South Korean physicist (born 1962)

Kevin Insik Hahn is a South Korean physicist who is an expert in the fields of nuclear physics and nuclear astrophysics. Since December 2019, he has been the director of the Center for Exotic Nuclear Studies at the Institute for Basic Science (IBS) in South Korea. He also holds an endowed professorship in the Department of Science Education at Ewha Womans University, where he has worked since 1999. In his research, he has worked on accelerator-based as well as non-accelerator-based experiments. His current research activities involve a number of accelerators around the world, including the RI Beam Factory (RIBF) at RIKEN, Relativistic Heavy Ion Collider (RHIC) at Brookhaven National Laboratory, and the soon-to-open Rare isotope Accelerator complex for ON-line experiment (RAON). During his tenure at Ewha Womans University, he promoted STEM/STEAM education by serving for multiple years as the director of the Advanced STEAM Teacher Education Center. He also wrote several physics textbooks for high school students and undergraduate students.

==Education==
Hahn obtained a B.S. in physics from University of California, Los Angeles (UCLA) in 1984. He then enrolled in Yale University and graduated with a M.S. in physics in 1989 and a Ph.D. in nuclear astrophysics in 1993. His doctoral thesis was on the reaction rates of ^{17}F(p,γ)^{18}Ne and ^{14}O(α,p)^{17}F and was supervised by Peter Parker.

==Career==
Hahn went to Caltech and worked for three years as a research fellow in the Kellogg Radiation Laboratory with Ralph Kavanagh. Relocating to Japan, he spent the next two years as a research fellow at RIKEN becoming an official RIKEN Fellow from 1996 to 1997. As a Fellow, he worked with Ishihara at the Radiation Laboratory at RIKEN and also worked closely with Motobayashi and Kubono. The next year he worked as a research professor in the University of Houston teaching an undergraduate course on electromagnetism and conducted hypernuclear experiments at Brookhaven National Laboratory and rare decay experiments. From 1999, he worked as a professor in the Department of Science Education, Ewha Womans University, Korea including as an invited chair professor. From 2014, he has worked as a visiting scholar with RAON and the IBS Center for Underground Physics where he worked with KIMS (dark matter search), AMoRE (double beta decay experiment), and the HPGe Array.
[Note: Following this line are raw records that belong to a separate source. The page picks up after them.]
(* ===== verification/SummaryMaps.v ===== *)
(** * Map backends that identify a volume

    Models [src/gui/backends/minix.py], [ufs.py], [zfs.py] and [apfs.py], which
    recognise a volume and report every unit as unknown, and
    [src/gui/backends/fat_common.py], which recognises the FAT width and leaves
    the map to a native program.  The native program and the JSON parser are
    parameters.

    The theorems show that an identifying backend never invents free or used
    space, that a probe answers without raising, and that the three FAT plugins
    never claim the same volume. *)

From stdpp Require Import pretty.
From S2P Require Import Prelude Text Bytes Ranges RangesFacts Bitmap AggregateFacts ReaderFacts.

Local Open Scope string_scope.
Local Open Scope list_scope.
Local Open Scope Z_scope.

(** ** Python functions *)

(** [data.find(magic)]: the first position, or [None] for -1. *)
Fixpoint find_from (magic data : bytes) (i : Z) : option Z :=
  if bool_decide (take (length magic) data = magic) then Some i else
  match data with [] => None | _ :: rest => find_from magic rest (i + 1) end.

Definition find (magic data : bytes) : option Z := find_from magic data 0.

(** One lower-case hexadecimal digit, [bytes.hex] and [hex] of a number that
    is not negative. *)
Definition hex_char (d : Z) : Z := if d <? 10 then 48 + d else 87 + d.

Definition bytes_hex (data : bytes) : text := concat (map (fun b => [hex_char (b / 16); hex_char (b mod 16)]) data).

Fixpoint hex_digits (fuel : nat) (v : Z) (acc : text) : text :=
  match fuel with
  | O => acc
  | S fuel' => let acc := hex_char (v mod 16) :: acc in if v / 16 =? 0 then acc else hex_digits fuel' (v / 16) acc
  end.
(* ===== verification/XfsFacts.v ===== *)
(** * Correctness of the XFS analysis

    Facts about [Xfs]: extent records decode what the disk format encodes, the
    B+tree walks terminate and return the leaves of the tree in order, merging
    extents keeps the mapping of every block, the free-space map counts every
    block exactly once, and whatever an XFS volume holds, the analysis raises
    nothing but [BackendError] once the free space is read. *)

From S2P Require Import Prelude Text Bytes Ranges RangesFacts AggregateFacts ReaderFacts Xfs.

Local Open Scope Z_scope.

(** ** Geometry *)

Record geometry_ok (g : XfsGeometry) : Prop := mkGeometryOk {
  go_block : 512 <= block_size g;
  go_dblocks : 0 < dblocks g;
  go_ag : 0 < agblocks g;
  go_sector : 512 <= sector_size g;
  go_inode : 256 <= inode_size g;
  go_inopblock : 0 < inopblock g;
  go_agblklog : 0 < agblklog g <= 32
}.

Lemma geometry_checked g size : geometry_check g size = Ok tt -> geometry_ok g.
Proof.
  unfold geometry_check. intros H. do 8 (match type of H with (if ?b then _ else _) = _ => destruct b eqn:?; [done|] end). bool_to_prop.
  assert (0 < inopblock g) as Hi.
  { match goal with H : inopblock g = _ |- _ => rewrite H end. apply Z.div_str_pos. lia. }
  constructor; lia.
Qed.

Lemma ag_length_bounds g agno : 0 <= ag_length g agno /\ (0 < agblocks g -> 0 < ag_length g agno -> ag_length g agno <= agblocks g /\ agno * agblocks g + ag_length g agno <= dblocks g).
Proof. unfold ag_length. lia. Qed.

(** ** Short-pointer B+trees *)

Section leaves.
Context (r : reader) (g : XfsGeometry) (agno : Z) (magics : bytes * bytes) (key_size ptr_size record_size : Z).
Hypothesis Hg : geometry_ok g.
Hypothesis Hw : wf_bytes (reader_dev r).
Hypothesis Hkey : 0 <= key_size.
Hypothesis Hptr : ptr_size = 4 \/ ptr_size = 8.
Hypothesis Hrec : 0 < record_size.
Working mainly on silicon detector for the PHENIX collaboration, he and collaborators found evidence of the quark–gluon plasma, which can be made in small-scale collision systems. Working with colleagues, he participated in experiments confirming atomic nuclei with 34 neutrons are more stable than expected. Earlier experiments theorized this but had been unable to confirm it.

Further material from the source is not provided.